I just can’t imagine ever wanting to be involved to that level.

YourBlueShark · 27/03/2026 16:48

RudolphTheReindeer · 23/03/2026 22:46

Yes. I raised this too but no one else seems to have commented on it. Op said her dh saw the email. How? It shouldn't have been shared with him . The fact it was, especially in a male dominant environment speaks volumes imo.

Yes, this raised a flag for me, too. It sounds like a bit of a game of telephone and not particularly plausible. It's an odd complaint at the onset, made over the weekend, and HR changes a longstanding company policy that quickly, over one complaint? And OP's husband has been given access to the email voicing the complaint? I don't think OP has been given a fully accurate picture.

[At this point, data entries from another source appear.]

(* ===== verification/ExamplesSys.v ===== *)
(** * Concrete runs of the software around the device

    Saved states in memory, messages on a stream, an option file, and a network
    with an announcing firmware. *)

From S2P Require Import Prelude Bytes Memory E1000Hw E1000State E1000Tx Process Message Panel Options OptionsSpec Discovery DiscoverySpec Firmware AdminQ E1000Mmio E1000Inv SaveVm Link LinkErrors Examples.

(** ** Saved states *)

(** A file held in memory. *)
#[export] Instance mem_store : ByteStore (list Z).
Proof.
  refine {| bs_content := λ b, b;
            bs_put := λ bs pos b, (Z.of_nat (length bs), take (Z.to_nat pos) b ++ bs);
            bs_get := λ pos n b, (inr (take (Z.to_nat n) (drop (Z.to_nat pos) b)), b) |}.
  - intros bs b _. eexists. split; [reflexivity|]. by rewrite Nat2Z.id, take_ge.
  - intros pos n b Hp Hn. eexists _, b. split; [reflexivity|].
    assert (0 < length (drop (Z.to_nat pos) b))%nat as Hl by (rewrite length_drop; lia).
    split; [|split; [rewrite length_take; lia|split; [done|]]].
    + intros E. apply (f_equal length) in E. rewrite length_take in E. cbn in E. lia.
    + exists (drop (Z.to_nat n) (drop (Z.to_nat pos) b)). by rewrite take_drop.
Defined.

(** ** Messages that go wrong *)

Lemma corrupted_message_delivered_witness :
  ∃ p', recvdata 3 (replicate 8 0) 8 (wire_proc (msg_header_encode [0; 0] 4 0 ++ [1; 2; 3; 4] ++ [])) =
    Ret (0, [1; 2; 3; 4; 0; 0; 0; 0], 4) p' ∧ w_in (os p') = [].
Proof.
  destruct (corrupted_message_delivered (W := wire) 3 (replicate 8 0) [0; 0] [1; 2; 3; 4] 0 []
    (wire_proc (msg_header_encode [0; 0] 4 0 ++ [1; 2; 3; 4] ++ []))) as (p'&Hr&Hx);
    [by apply bytes_okb_ok|by apply bytes_okb_ok|reflexivity|lia|cbn; lia|cbn; lia|reflexivity|discriminate|].
  exists p'. split; [exact Hr|exact Hx].
Defined.

Lemma firmware_stuck_on_long_message_witness :
  let p := wire_proc (msg_header_encode [0; 0] 33 0 ++ []) in
  ∃ p', t_0_loop 100 3 demo_fw_state p = Ret (demo_fw_state, true) p' ∧ w_in (os p') = w_in (os p).
Proof.
  intros p. destruct (firmware_stuck_on_long_message (W := wire) 100 3 demo_fw_state [0; 0] 33 0 [] p)
    as (p'&Hr&Hx&_); [reflexivity|lia|by vm_compute|reflexivity|].
  exists p'. split; [exact Hr|exact Hx].
Defined.

Definition long_desc : e1000_aq_desc := demo_desc e1000_aqc_echo 4097.
Definition long_stream : list Z :=
  concat (zip_with msg_encode [pad0; pad0] (fw_request long_desc (replicate 4097 0))).

Lemma firmware_data_overflow_witness :
  t_0_loop 1 3 demo_fw_state (wire_proc (long_stream ++ [])) = UB OutOfBounds.
Proof.
  apply (firmware_data_overflow (W := wire) 0 3 demo_fw_state long_desc (replicate 4097 0)
    [pad0; pad0] []).
  - apply demo_fw_state_ok.
  - apply demo_desc_ok; by vm_compute.
  - apply bytes_ok_zeros.
  - reflexivity.
  - by rewrite length_replicate.
  - repeat constructor.
  - reflexivity.
  - reflexivity.
Defined.

Definition answer_stream : list Z :=
  msg_encode pad0 (aq_desc_encode (demo_desc e1000_aqc_echo 4)) ++ msg_encode pad0 [1; 2; 3; 4] ++ [].

#[local] Instance demo_link : MsgLink (proc wire) := proc_link 0.

Lemma aq_answer_overflow_witness :
  aq_receive 3 (demo_desc e1000_aqc_echo 2)
    (Machine demo_dev (∅ : ram) [] (wire_proc answer_stream)) = UB OutOfBounds.
Proof.
  apply (aq_answer_overflow (X := ram) (W := wire) 0 3 (demo_desc e1000_aqc_echo 2)
    (demo_desc e1000_aqc_echo 4) [1; 2; 3; 4] pad0 pad0 []).
  - apply demo_desc_ok; by vm_compute.
  - apply demo_desc_ok; by vm_compute.
  - by apply bytes_okb_ok.
  - reflexivity.
  - reflexivity.
  - reflexivity.
  - reflexivity.
  - reflexivity.
Defined.

(** ** Options and discovery *)

(** A machine with an option file, [n] interfaces, and a firmware that announces
    port 9752 at 10.0.0.2. *)
Definition lab_options : list (string * string) :=
  [("mcastip"%string, "239.0.0.1"%string); ("timeout"%string, "30"%string)].
Definition lab_ifaddr : ifaddr := {|
  ifa_name := "eth0"; ifa_flags := Sys.IFF_UP .| Sys.IFF_MULTICAST;
  ifa_addr := Some (le_bytes 2 Sys.AF_INET ++ [0; 0; 10; 0; 0; 1] ++ replicate 8 0) |}.
Definition lab_from : list Z := le_bytes 2 Sys.AF_INET ++ [0; 99; 10; 0; 0; 9] ++ replicate 8 0.

Definition lab_os (n : nat) : OS unit := {|
  os_malloc := λ _ w, (true, w);
  os_garbage := λ n w, (replicate n 0, w);
  os_fopen := λ _ w, (Some (option_text lab_options), w);
  os_socket := λ _ _ _ w, (inr 3, w);
  os_close := λ _ w, (inr (), w);
  os_setsockopt := λ _ _ _ _ w, (inr (), w);
  os_bind := λ _ _ w, (inr (), w);
  os_listen := λ _ _ w, (inr (), w);
  os_accept := λ _ w, (inl Sys.ECANCELED, w);
  os_connect := λ _ _ w, (inr (), w);
  os_send := λ _ bs w, (inr (Z.of_nat (length bs)), w);
  os_recv := λ _ _ _ w, (inr [], w);
  os_sendto := λ _ bs _ w, (inr (Z.of_nat (length bs)), w);
  os_recvfrom := λ _ _ w, (inr (announce_msg_bytes MAGIC_NUMBER [10; 0; 0; 2] 9752 0, lab_from), w);
  os_select := λ fds t w, (inr (fds, default 0 t), w);
  os_getaddrinfo := λ _ _ _ _ _ w, (None, w);
  os_getifaddrs := λ w, (inr (replicate n lab_ifaddr), w);
  os_getnameinfo := λ _ w, (Some "10.0.0.1"%string, w);
  os_inet_pton := λ _, None;
  os_inet_ntop := λ _ _, None;
|}.

Lemma lab_options_ok : Forall option_ok lab_options.
Proof.
  apply Forall_cons_2; [|apply Forall_cons_2; [|apply Forall_nil_2]];
    (split; [split; [reflexivity|reflexivity|discriminate]|]);
    intros n Hn; vm_compute in Hn; try discriminate Hn. by injection Hn as <-.
Qed.

Lemma ReadOptions_reads_file_witness :
  ∃ p', ReadOptions (H := lab_os 1) None (proc_init ()) = Ret () p' ∧
    mcastip (OPT p') = "239.0.0.1"%string ∧ timeout (OPT p') = 30.
Proof.
  destruct (ReadOptions_reads_file (H := lab_os 1) None None lab_options () (proc_init ())) as [Hr _];
    [reflexivity|discriminate|apply lab_options_ok|reflexivity|].
  eexists. split; [exact Hr|split; reflexivity].
Defined.

(** The multicast and the stream socket of [locate]. *)
Definition lab_panel (fd : Z) : PANEL := {|
  sp_socket := fd; sp_bind := replicate 16 0; sp_dest := replicate 16 0; sp_family := Sys.AF_INET;
  sp_socktype := 0; sp_protocol := 0; sp_flags := 0; sp_zero := 0 |}.
Definition lab_proc : proc unit :=
  proc_init () <| panels := <[1 := lab_panel 3]> (<[2 := lab_panel 4]> ∅) |>.

Lemma locate_connects_to_announced_witness :
  ∃ p', locate_loop (H := lab_os 1) 1 1 2 0 (replicate 12 0) lab_proc = Ret (Some 4) p' ∧
    panels p' !! 2 = Some (lab_panel 4 <| sp_dest := announced_dest lab_from [10; 0; 0; 2] 9752 |>).
Proof.
  destruct (locate_connects_to_announced (H := lab_os 1) 0 1 2 0 (replicate 12 0) lab_proc
    (lab_panel 3) (lab_panel 4) 3 [] 0 [10; 0; 0; 2] 9752 lab_from () () ()) as (p'&Hr&_&Hp);
    try reflexivity; try discriminate; try (by vm_compute).
  exists p'. split; [exact Hr|exact Hp].
Defined.

Lemma populateInterfaceData_counts_witness :
  ∃ acc p', populateInterfaceData (H := lab_os 3) 2 (proc_init ()) = Ret (SOCKET_ERROR, acc, 3) p' ∧
    length acc = 2%nat.
Proof.
  destruct (populateInterfaceData_counts (H := lab_os 3) (λ _ _, ex_intro _ _ eq_refl) 2
    (replicate 3 lab_ifaddr) () (proc_init ())) as (acc&p'&Hr&Hl&_); [lia|reflexivity|].
  exists acc, p'. split; [exact Hr|]. by apply Nat2Z.inj.
Defined.

Lemma announce_too_many_interfaces_witness :
  announce (H := lab_os 33) 9 None (proc_init () <| OPT ::= λ o, o <| set := 1 |> |>) = UB OutOfBounds.
Proof.
  apply (announce_too_many_interfaces (H := lab_os 33) (λ _ _, ex_intro _ _ eq_refl) 9 None
    (replicate 33 lab_ifaddr) ()); [reflexivity|reflexivity|evaluate].
Defined.

Lemma announce_no_interface_witness :
  announce (H := lab_os 0) 9 None (proc_init () <| OPT ::= λ o, o <| set := 1 |> |>) = UB NullDeref.
Proof.
  apply (announce_no_interface (H := lab_os 0) (λ _ _, ex_intro _ _ eq_refl) 8 None [] ());
    [reflexivity|reflexivity|reflexivity|discriminate].
Defined.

Marysnail · 04/04/2026 22:36

Sweetmarzipan · 24/03/2026 18:54

The only male gay colleague has definitely brought his partner on trips. There is absolutely no homophobia that I have witnessed. Genuinely nice place.

what happened and caused it all ?

99bottlesofkombucha · 04/04/2026 23:30

nocoolnamesleft · 26/03/2026 20:02

If people are too welded at the hip to their partners to be able to cope with not seeing them for the night, that's not the fault of people who are single, or whose partner's actually have their own job.

I know it’s hard to imagine, but some of us like our partners.

bandog · 05/04/2026 08:26

SpaceRaccoon · 25/03/2026 13:11

Okay so what is the length of time working away when a spousal visit becomes reasonable?

If this is a genuine question…
In places I’ve worked before the unwritten rule would be a week. It’s expected that a couple of times a year most people can be apart from their partners (however much in love they are) for a couple of days in a premier inn in Bristol, or a Mon-Fri away every couple of years for a training course. If it were over a week in Europe or the US then colleagues could approach managers and check in if ok to bring partners / tack on a holiday and this would usually be fine.